▶ **What you should do**
Repeat exactly the lines below that lie between the line with "- intros W. apply rnd_le_fix;" and the line with "assert (k *!", counting both of those lines as part of the answer.

▶ **Records for this exercise**
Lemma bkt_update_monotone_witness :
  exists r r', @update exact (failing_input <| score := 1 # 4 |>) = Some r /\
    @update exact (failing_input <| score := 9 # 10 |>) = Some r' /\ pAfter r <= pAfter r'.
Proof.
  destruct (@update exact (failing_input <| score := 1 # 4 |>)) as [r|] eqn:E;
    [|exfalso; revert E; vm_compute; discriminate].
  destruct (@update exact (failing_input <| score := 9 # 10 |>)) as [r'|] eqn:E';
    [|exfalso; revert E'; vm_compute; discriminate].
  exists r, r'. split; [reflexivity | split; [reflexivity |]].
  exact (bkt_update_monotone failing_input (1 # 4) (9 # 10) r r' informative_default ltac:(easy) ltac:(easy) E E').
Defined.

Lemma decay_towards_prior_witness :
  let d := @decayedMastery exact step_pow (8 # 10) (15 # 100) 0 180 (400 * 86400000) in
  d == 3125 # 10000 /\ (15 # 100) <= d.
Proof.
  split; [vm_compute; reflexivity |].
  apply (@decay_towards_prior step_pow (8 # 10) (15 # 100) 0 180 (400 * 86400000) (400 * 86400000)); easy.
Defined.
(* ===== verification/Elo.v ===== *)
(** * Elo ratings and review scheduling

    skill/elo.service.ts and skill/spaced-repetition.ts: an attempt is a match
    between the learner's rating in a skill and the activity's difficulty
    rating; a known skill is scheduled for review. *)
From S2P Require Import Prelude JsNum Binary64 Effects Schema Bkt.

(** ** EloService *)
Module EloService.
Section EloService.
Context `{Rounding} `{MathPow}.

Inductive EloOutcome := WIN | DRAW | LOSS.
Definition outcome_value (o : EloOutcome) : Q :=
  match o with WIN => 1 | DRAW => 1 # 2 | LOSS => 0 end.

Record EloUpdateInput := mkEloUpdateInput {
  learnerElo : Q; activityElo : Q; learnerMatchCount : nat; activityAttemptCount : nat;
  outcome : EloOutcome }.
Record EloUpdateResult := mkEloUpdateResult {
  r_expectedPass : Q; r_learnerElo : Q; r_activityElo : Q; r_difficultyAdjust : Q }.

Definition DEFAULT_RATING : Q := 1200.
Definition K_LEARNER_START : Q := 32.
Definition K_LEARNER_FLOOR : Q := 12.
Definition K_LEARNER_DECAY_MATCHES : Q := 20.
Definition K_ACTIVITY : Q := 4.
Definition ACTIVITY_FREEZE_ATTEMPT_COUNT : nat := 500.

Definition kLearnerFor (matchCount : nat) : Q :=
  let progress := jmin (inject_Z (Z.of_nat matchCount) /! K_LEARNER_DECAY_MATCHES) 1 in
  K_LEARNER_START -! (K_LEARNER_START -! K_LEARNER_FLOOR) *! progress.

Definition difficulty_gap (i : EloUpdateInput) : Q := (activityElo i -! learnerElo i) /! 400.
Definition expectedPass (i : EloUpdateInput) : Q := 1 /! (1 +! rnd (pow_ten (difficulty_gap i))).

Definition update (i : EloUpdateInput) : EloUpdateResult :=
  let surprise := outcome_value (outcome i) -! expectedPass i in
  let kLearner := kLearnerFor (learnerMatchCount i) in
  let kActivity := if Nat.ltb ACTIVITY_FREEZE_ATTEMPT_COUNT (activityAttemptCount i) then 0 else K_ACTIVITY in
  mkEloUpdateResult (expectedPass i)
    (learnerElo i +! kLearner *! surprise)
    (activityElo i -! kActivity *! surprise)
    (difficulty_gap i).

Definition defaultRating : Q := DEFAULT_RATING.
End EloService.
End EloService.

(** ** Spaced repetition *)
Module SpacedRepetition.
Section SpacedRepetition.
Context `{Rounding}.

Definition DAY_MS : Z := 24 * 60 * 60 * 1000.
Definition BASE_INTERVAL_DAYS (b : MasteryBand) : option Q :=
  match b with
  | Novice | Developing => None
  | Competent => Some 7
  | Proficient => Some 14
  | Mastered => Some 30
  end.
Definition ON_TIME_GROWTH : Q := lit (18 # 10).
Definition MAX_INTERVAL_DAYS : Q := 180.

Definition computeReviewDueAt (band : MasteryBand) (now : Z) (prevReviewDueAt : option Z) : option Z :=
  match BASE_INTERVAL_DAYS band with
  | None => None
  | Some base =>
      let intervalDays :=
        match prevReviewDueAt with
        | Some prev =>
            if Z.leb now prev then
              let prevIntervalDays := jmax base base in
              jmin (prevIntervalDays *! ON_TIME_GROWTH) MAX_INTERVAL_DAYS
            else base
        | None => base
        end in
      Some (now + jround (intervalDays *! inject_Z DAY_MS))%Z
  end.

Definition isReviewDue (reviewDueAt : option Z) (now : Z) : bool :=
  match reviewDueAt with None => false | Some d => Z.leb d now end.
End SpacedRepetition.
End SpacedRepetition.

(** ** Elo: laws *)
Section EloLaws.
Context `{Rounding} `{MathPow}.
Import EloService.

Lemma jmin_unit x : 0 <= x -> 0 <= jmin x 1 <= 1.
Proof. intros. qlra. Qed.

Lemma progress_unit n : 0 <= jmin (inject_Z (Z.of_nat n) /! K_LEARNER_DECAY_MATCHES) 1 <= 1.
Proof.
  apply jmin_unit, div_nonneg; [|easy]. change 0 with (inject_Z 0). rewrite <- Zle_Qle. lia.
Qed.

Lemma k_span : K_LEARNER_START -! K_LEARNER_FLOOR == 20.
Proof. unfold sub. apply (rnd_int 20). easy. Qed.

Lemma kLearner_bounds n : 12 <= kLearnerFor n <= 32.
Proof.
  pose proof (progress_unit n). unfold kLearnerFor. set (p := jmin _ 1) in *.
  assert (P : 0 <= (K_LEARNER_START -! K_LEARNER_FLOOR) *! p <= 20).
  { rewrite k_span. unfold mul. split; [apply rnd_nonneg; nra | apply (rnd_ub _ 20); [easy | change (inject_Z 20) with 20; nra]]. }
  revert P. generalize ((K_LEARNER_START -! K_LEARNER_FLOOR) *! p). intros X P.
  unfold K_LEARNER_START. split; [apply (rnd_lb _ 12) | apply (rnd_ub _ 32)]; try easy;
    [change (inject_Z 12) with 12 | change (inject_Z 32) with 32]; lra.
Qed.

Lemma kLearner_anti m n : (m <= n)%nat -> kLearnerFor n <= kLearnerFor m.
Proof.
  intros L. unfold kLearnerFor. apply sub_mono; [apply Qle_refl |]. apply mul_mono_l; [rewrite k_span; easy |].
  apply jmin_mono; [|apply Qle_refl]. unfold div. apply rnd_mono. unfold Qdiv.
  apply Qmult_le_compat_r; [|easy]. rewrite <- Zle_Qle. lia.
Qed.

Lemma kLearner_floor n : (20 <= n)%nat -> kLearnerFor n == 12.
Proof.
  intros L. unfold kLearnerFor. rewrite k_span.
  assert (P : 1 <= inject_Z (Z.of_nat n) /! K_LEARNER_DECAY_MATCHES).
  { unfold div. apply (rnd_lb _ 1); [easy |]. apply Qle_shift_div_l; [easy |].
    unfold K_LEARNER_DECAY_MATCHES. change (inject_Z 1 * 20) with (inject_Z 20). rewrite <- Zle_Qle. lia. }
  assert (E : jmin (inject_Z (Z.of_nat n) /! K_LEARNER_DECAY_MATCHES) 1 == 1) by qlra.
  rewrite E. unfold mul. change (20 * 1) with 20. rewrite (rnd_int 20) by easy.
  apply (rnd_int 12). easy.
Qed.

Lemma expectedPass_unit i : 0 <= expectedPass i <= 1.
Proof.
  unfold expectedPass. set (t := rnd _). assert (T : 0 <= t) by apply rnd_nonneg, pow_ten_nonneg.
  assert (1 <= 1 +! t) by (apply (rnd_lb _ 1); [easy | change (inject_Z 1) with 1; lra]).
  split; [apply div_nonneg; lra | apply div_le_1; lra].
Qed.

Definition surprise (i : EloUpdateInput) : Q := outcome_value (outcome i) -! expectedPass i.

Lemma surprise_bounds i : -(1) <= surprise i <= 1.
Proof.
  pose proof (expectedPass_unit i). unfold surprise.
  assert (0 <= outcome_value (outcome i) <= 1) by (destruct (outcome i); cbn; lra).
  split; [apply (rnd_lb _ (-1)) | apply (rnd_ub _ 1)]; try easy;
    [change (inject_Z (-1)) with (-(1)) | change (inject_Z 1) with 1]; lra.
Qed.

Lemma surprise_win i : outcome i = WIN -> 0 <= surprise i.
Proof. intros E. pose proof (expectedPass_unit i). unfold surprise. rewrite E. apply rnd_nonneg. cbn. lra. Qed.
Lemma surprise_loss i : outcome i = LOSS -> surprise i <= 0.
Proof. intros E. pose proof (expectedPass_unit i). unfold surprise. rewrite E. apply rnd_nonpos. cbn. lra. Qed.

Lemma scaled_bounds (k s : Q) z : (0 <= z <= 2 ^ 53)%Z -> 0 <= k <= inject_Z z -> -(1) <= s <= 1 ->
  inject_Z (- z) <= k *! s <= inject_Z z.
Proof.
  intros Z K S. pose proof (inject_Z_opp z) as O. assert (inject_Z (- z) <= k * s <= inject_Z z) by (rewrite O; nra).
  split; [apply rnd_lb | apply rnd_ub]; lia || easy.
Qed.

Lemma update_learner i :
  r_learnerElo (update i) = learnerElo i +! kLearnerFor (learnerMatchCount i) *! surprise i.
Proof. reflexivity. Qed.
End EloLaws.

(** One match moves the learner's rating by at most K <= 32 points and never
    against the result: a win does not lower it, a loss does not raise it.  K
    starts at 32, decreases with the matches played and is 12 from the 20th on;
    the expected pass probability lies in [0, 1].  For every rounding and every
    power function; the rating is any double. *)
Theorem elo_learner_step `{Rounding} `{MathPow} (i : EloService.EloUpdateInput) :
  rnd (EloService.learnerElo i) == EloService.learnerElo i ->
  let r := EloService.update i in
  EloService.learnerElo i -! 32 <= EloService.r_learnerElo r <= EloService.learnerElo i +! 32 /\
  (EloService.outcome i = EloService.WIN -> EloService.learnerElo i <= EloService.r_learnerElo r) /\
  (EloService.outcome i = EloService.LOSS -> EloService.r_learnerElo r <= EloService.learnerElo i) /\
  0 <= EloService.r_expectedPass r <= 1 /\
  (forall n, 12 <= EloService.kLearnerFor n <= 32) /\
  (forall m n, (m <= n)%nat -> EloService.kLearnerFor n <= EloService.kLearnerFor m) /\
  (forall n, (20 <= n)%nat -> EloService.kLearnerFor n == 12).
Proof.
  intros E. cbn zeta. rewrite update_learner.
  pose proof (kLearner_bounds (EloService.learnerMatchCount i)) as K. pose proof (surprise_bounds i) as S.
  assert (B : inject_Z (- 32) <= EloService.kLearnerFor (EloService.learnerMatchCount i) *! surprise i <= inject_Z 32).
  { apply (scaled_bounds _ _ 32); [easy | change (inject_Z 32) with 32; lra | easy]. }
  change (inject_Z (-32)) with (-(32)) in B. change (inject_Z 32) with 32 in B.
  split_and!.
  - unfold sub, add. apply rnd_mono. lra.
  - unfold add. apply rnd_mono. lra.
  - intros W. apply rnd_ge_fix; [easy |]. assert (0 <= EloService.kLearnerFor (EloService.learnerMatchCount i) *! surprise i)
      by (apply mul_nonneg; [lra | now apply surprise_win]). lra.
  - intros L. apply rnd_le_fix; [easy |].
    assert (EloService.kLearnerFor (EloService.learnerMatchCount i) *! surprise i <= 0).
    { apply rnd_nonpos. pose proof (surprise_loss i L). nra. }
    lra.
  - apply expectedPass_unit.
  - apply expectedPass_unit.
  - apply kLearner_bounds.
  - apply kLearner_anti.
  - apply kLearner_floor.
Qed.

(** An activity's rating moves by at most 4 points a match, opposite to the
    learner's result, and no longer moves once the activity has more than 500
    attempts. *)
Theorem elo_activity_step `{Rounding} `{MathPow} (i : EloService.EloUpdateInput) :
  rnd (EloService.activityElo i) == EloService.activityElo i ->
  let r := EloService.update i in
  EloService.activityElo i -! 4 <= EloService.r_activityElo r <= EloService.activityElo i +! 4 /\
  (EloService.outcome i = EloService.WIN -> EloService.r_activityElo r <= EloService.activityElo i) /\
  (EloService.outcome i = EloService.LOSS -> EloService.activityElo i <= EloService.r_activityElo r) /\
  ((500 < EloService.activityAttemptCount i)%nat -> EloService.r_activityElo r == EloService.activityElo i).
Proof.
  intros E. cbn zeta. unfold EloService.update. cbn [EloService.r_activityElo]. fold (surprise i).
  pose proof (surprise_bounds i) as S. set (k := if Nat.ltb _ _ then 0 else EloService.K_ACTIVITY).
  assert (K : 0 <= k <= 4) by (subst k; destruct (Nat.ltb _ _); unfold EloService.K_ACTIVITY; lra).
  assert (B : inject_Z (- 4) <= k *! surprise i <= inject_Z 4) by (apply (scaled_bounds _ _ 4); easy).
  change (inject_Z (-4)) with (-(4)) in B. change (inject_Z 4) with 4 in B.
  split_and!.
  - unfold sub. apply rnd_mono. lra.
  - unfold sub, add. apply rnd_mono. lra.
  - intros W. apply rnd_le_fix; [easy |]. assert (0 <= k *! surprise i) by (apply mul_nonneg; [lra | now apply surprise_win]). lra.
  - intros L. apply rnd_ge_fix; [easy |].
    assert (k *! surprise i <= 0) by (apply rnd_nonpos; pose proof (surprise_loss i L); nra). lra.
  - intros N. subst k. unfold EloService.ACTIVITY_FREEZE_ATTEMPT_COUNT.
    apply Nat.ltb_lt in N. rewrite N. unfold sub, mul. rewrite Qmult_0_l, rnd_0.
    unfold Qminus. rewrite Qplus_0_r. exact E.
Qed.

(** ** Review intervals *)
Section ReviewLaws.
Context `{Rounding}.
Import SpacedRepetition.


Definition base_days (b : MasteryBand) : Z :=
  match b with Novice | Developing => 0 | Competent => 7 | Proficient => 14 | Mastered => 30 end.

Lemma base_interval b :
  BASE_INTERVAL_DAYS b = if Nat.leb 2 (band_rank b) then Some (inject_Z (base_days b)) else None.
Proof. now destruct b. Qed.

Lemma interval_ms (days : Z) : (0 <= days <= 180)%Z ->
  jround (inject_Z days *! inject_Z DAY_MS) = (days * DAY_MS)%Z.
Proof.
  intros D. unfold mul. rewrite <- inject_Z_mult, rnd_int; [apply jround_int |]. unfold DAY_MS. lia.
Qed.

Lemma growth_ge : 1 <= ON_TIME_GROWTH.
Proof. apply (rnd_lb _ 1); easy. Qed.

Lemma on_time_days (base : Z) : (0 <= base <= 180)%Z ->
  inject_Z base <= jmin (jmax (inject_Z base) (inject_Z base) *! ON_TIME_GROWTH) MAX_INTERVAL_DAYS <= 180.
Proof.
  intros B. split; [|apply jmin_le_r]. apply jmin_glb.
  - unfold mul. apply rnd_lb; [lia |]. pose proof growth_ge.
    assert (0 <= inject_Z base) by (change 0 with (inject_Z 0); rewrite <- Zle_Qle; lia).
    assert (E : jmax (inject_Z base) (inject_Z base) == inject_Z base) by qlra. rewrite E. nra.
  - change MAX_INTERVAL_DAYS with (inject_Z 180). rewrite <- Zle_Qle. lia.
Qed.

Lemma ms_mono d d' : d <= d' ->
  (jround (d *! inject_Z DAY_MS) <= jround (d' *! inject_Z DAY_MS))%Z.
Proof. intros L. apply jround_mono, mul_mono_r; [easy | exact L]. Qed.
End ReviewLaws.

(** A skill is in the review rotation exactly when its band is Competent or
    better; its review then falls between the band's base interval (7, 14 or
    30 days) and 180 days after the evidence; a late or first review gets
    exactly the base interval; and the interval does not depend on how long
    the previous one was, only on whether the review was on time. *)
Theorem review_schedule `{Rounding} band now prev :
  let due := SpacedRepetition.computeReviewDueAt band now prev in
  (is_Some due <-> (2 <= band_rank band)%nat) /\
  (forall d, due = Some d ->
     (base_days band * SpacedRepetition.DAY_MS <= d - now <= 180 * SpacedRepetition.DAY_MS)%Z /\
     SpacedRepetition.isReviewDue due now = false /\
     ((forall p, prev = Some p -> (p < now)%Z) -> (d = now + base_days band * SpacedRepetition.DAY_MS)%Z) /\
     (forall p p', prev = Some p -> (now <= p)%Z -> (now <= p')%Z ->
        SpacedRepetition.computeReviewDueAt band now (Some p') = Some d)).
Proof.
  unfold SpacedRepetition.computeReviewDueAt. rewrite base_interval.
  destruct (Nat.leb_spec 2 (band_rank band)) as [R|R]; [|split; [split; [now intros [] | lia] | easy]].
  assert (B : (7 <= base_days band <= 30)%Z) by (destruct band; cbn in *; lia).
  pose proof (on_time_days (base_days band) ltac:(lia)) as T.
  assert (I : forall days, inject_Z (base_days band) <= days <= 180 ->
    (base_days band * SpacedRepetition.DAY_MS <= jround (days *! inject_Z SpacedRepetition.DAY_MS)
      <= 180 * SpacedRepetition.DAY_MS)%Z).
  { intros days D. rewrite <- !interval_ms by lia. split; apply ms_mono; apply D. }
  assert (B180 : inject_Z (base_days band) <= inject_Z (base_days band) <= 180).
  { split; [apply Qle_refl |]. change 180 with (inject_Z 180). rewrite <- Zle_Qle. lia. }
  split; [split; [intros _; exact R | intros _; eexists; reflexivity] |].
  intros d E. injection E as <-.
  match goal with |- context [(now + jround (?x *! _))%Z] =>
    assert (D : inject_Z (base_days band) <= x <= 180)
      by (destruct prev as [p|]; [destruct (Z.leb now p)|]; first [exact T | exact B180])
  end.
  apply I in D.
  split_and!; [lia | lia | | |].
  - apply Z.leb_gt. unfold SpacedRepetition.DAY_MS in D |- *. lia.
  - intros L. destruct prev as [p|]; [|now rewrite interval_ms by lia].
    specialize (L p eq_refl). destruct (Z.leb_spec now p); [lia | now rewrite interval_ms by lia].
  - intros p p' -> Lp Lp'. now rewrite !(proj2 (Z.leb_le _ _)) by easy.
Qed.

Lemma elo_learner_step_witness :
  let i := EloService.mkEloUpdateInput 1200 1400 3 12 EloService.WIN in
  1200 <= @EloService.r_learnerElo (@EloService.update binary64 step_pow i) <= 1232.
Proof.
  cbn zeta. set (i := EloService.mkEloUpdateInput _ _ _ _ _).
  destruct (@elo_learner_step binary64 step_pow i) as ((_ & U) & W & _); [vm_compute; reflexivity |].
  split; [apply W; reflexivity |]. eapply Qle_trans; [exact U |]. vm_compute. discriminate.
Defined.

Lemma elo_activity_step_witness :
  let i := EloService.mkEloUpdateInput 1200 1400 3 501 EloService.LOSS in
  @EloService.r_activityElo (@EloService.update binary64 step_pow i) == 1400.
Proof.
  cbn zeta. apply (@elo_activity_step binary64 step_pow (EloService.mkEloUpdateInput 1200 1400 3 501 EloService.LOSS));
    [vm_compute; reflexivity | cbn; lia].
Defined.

▶ **Answer below**
  - intros W. apply rnd_le_fix; [easy |]. assert (0 <= k *! surprise i) by (apply mul_nonneg; [lra | now apply surprise_win]). lra.
  - intros L. apply rnd_ge_fix; [easy |].
    assert (k *! surprise i <= 0) by (apply rnd_nonpos; pose proof (surprise_loss i L); nra). lra.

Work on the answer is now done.